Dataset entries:
Content starts

(* ===== verification/CompressSafety.v ===== *)
(** * compress: reading a file that need not have been compressed

    [zread] on any octets.  When the first code is an octet, as the program takes for granted, every read comes
    back with what it read or with an error: each string is shorter than the number of its code, so that the stack
    holds it. When the first code is not, the table can have a cycle, and the stack overflows. *)

From Stdlib Require Import ZArith Lia List Bool.
From stdpp Require Import base tactics list numbers functions.
From S2P Require Import Prelude Compress CompressBits CompressStream CompressTable CompressSpec CompressReader.
Import Reader.

Local Open Scope Z_scope.

Section Safety.
Context (mb : Z).
Hypothesis (Hmb : 10 <= mb <= 16).

(** The input side: the width of the codes, and the bits that the buffer has. *)
Definition sane_input (r : zs) : Prop :=
  maxbits r = mb /\ maxmaxcode r = 2 ^ mb /\ state r = S_MIDDLE /\ width_ok mb (n_bits r) (maxcode r) /\
  (clear_flg r = 0 \/ clear_flg r = 1 /\ free_ent r = FIRST) /\ 256 <= free_ent r <= maxcode r + 1 /\ free_ent r <= 2 ^ mb /\
  Forall octet (fp r) /\ Forall octet (gbuf r) /\ 0 <= roffset r /\ size r <= 7 * n_bits r + 1 /\
  (block_compress r = 0 \/ FIRST <= free_ent r).

(** The table: the string of a code ends with that of a smaller one. *)
Definition sane_table (r : zs) : Prop :=
  (forall i, 256 <= i < free_ent r -> 0 <= tab_prefix r i < i) /\ (oldcode r = -1 \/ 0 <= oldcode r < free_ent r).

(** What is left of the input, in bits. *)
Definition bits_left (r : zs) : Z := 8 * Z.of_nat (length (fp r)) + Z.max 0 (size r - roffset r).

Lemma bits_left_turns r : sane_input r -> bits_left r < Z.of_nat (turns r).
Proof.
  intros (_ & _ & _ & (Hn & _) & _ & _ & _ & _ & _ & Hro & Hsz & Hbk). unfold bits_left, turns, BITS. lia.
Qed.

Lemma sane_widen r :
  sane_input r ->
  let r1 := widen r in
  width_ok mb (n_bits r1) (maxcode r1) /\ clear_flg r1 = 0 /\ free_ent r <= maxcode r1.
Proof.
  intros (Hm & Hmm & _ & [Hn Hmc] & Hcf & Hf & Hfull & _).
  destruct r as [fp' er st n mb' mc mm tp ts fe bc cf sk fi co ol ic ro sz gb].
  cbn [maxbits maxmaxcode n_bits maxcode clear_flg free_ent] in *. subst mb' mm. unfold widen. cbn [maxcode free_ent].
  assert (2 ^ 10 <= 2 ^ mb) as H10 by (apply Z.pow_le_mono_r; lia). assert (2 ^ 9 <= 2 ^ n) as H9 by (apply Z.pow_le_mono_r; lia).
  pose proof (width_ok_init mb Hmb) as Hinit.
  destruct Hcf as [-> | [-> ->]].
  - destruct (Z.ltb_spec mc fe) as [Hw|Hw].
    + cbn [n_bits maxcode clear_flg set_n_bits set_maxcode maxbits maxmaxcode].
      change (0 <? 0) with false. cbn [n_bits maxcode clear_flg set_n_bits set_maxcode]. unfold width_ok.
      destruct (Z.eqb_spec n mb) as [->|Hne]; [lia|].
      assert (2 ^ (n + 1) = 2 * 2 ^ n) as Hp by (rewrite Z.pow_add_r by lia; lia).
      destruct (Z.eqb_spec (n + 1) mb) as [E|E].
      * rewrite E in *. split; [split; lia|]. split; [done|lia].
      * rewrite MAXCODE_pow by lia. split; [split; [lia|done]|]. split; [done|lia].
    + cbn. by split.
  - unfold FIRST in *. destruct (mc <? 257); cbn; (split; [exact Hinit|split; [done|]]); by compute.
Qed.

(** [getcode] on a sane state. *)
Lemma getcode_sane r :
  sane_input r ->
  exists c f g o z, getcode r = (Ok c, set_io f g o z (widen r)) /\
    let r1 := set_io f g o z (widen r) in
    sane_input r1 /\ clear_flg r1 = 0 /\ free_ent r1 <= maxcode r1 /\
    (c = -1 \/ 0 <= c < 2 ^ mb /\ bits_left r1 < bits_left r).
Proof.
  intros Hs. pose proof (sane_widen r Hs) as (Hw & Hcf & Hf). rewrite getcode_run. cbv zeta.
  destruct Hs as (Hm & Hmm & Hst & Hw0 & Hcf0 & Hfe & Hfull & Hfp & Hg & Hro & Hsz & Hbk).
  destruct (widen_keeps r) as (E1 & E2 & E3 & E4 & E5 & E6 & E7 & E8 & E9 & E10).
  pose proof Hw as [Hn _]. set (n := n_bits (widen r)) in *.
  assert (forall f g o z, Forall octet f -> Forall octet g -> 0 <= o -> z <= 7 * n + 1 ->
    sane_input (set_io f g o z (widen r)) /\ clear_flg (set_io f g o z (widen r)) = 0 /\
    free_ent (set_io f g o z (widen r)) <= maxcode (set_io f g o z (widen r))) as Hsane.
  { intros f g o z H1 H2 H3 H4. unfold sane_input, set_io.
    cbn [maxbits maxmaxcode state n_bits maxcode clear_flg free_ent fp gbuf roffset size block_compress set_size set_roffset set_gbuf set_fp].
    rewrite E1, E2, E5, E6, E7, Hcf. fold n. split_and!; done || lia. }
  assert (forall g o, Forall octet g -> 0 <= o -> 0 <= get_code g o n < 2 ^ mb) as Hrange.
  { intros g o H1 H2. assert (0 <= get_code g o n < 2 ^ n) by (apply get_code_range; [done|done|lia]).
    assert (2 ^ n <= 2 ^ mb) by (apply Z.pow_le_mono_r; lia). lia. }
  destruct (change r || (size r <=? roffset r)) eqn:Ere.
  - destruct (take (Z.to_nat n) (fp r)) as [|x l] eqn:El.
    + eexists _, _, _, _, _. split; [done|]. destruct (Hsane (drop (Z.to_nat n) (fp r)) (gbuf r) (roffset r) 0) as (H1 & H2 & H3);
        [by apply Forall_drop|done|done|lia|]. cbn [app length]. rewrite drop_0. split; [done|]. split; [done|]. split; [done|]. by left.
    + assert (Forall octet (x :: l)) as Hxl by (rewrite <- El; by apply Forall_take).
      assert (length (x :: l) <= Z.to_nat n)%nat as Hlen by (rewrite <- El, length_take; lia).
      assert (length (x :: l) + length (drop (Z.to_nat n) (fp r)) = length (fp r))%nat as Hsum.
      { rewrite <- El, <- length_app, take_drop. done. }
      set (gb := (x :: l) ++ drop (length (x :: l)) (gbuf r)).
      assert (Forall octet gb) as Hgb by (apply Forall_app_2; [done|by apply Forall_drop]).
      destruct (Hsane (drop (Z.to_nat n) (fp r)) gb n (8 * Z.of_nat (length (x :: l)) - (n - 1))) as (H1 & H2 & H3);
        [by apply Forall_drop|done|lia|lia|].
      eexists _, _, _, _, _. split; [done|]. split; [exact H1|]. split; [exact H2|]. split; [exact H3|]. right.
      split; [apply Hrange; [done|lia]|]. unfold bits_left, set_io. cbn [fp size roffset set_size set_roffset set_gbuf set_fp].
      cbn [length] in *. lia.
  - apply orb_false_iff in Ere as [Ech Ero]. apply Z.leb_gt in Ero. pose proof (widen_same r Ech) as Ew.
    assert (n = n_bits r) as En by (unfold n; by rewrite Ew).
    destruct (Hsane (fp r) (gbuf r) (roffset r + n_bits r) (size r)) as (H1 & H2 & H3); [done|done|lia|lia|].
    rewrite Ew in H1, H2, H3 |- *. eexists _, _, _, _, _. split; [done|]. split; [exact H1|]. split; [exact H2|]. split; [exact H3|].
    right. split; [rewrite <- En; by apply Hrange|]. unfold bits_left, set_io.
    cbn [fp size roffset set_size set_roffset set_gbuf set_fp]. lia.
Qed.

(** Every step from a code to its prefix makes it smaller. *)
Lemma unwind_sane fuel : forall r,
  (forall i, 256 <= i < free_ent r -> 0 <= tab_prefix r i < i) -> 0 <= code r < free_ent r ->
  Z.of_nat (length (stack r)) + code r <= DE_STACK_SIZE -> code r < Z.of_nat fuel ->
  exists st c, unwind fuel r = (Ok (), set_stack st (set_code c r)) /\ 0 <= c < 256 /\
    Z.of_nat (length st) <= Z.of_nat (length (stack r)) + code r.
Proof.
  induction fuel as [|fuel IH]; intros r Ht Hc Hst Hfuel; [lia|]. cbn [unwind]. rewrite run_bind_get.
  destruct (Z.ltb_spec (code r) 256) as [Hlt|Hge].
  - exists (stack r), (code r). split; [by destruct r|]. lia.
  - destruct (Ht (code r) ltac:(lia)) as [Hp0 Hp1].
    rewrite (run_bind_ok _ _ r () (set_stack (u8 (tab_suffix r (code r)) :: stack r) r)).
    2:{ unfold push. rewrite run_bind_gets. destruct (Z.leb_spec DE_STACK_SIZE (Z.of_nat (length (stack r)))); [lia|done]. }
    rewrite run_bind_modify. set (r1 := set_code _ _).
    assert (code r1 = tab_prefix r (code r)) as Ec by done.
    assert (stack r1 = u8 (tab_suffix r (code r)) :: stack r) as Es by done.
    destruct (IH r1 Ht) as (st & c & -> & Hc' & Hst'); [rewrite Ec; change (free_ent r1) with (free_ent r); lia| |lia|].
    { rewrite Es, Ec. cbn [length]. lia. }
    exists st, c. split; [by destruct r|]. split; [done|]. rewrite Es, Ec in Hst'. cbn [length] in Hst'. lia.
Qed.

Definition sane_top (r : zs) : Prop := sane_input r /\ sane_table r /\ stack r = [].

Definition sane_middle (r : zs) : Prop :=
  state r = S_MIDDLE /\ stack r <> [] /\ sane_top (snd (new_entry (set_stack [] r))).

Lemma bits_left_entry r : bits_left (snd (new_entry (set_stack [] r))) = bits_left r.
Proof. rewrite new_entry_run. cbn [snd]. unfold bits_left. by destruct (_ && _). Qed.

Content ends

**Problem details**
Looking at the records above, work out how many lines include the word "state", then give that number by itself.

**Solution**
4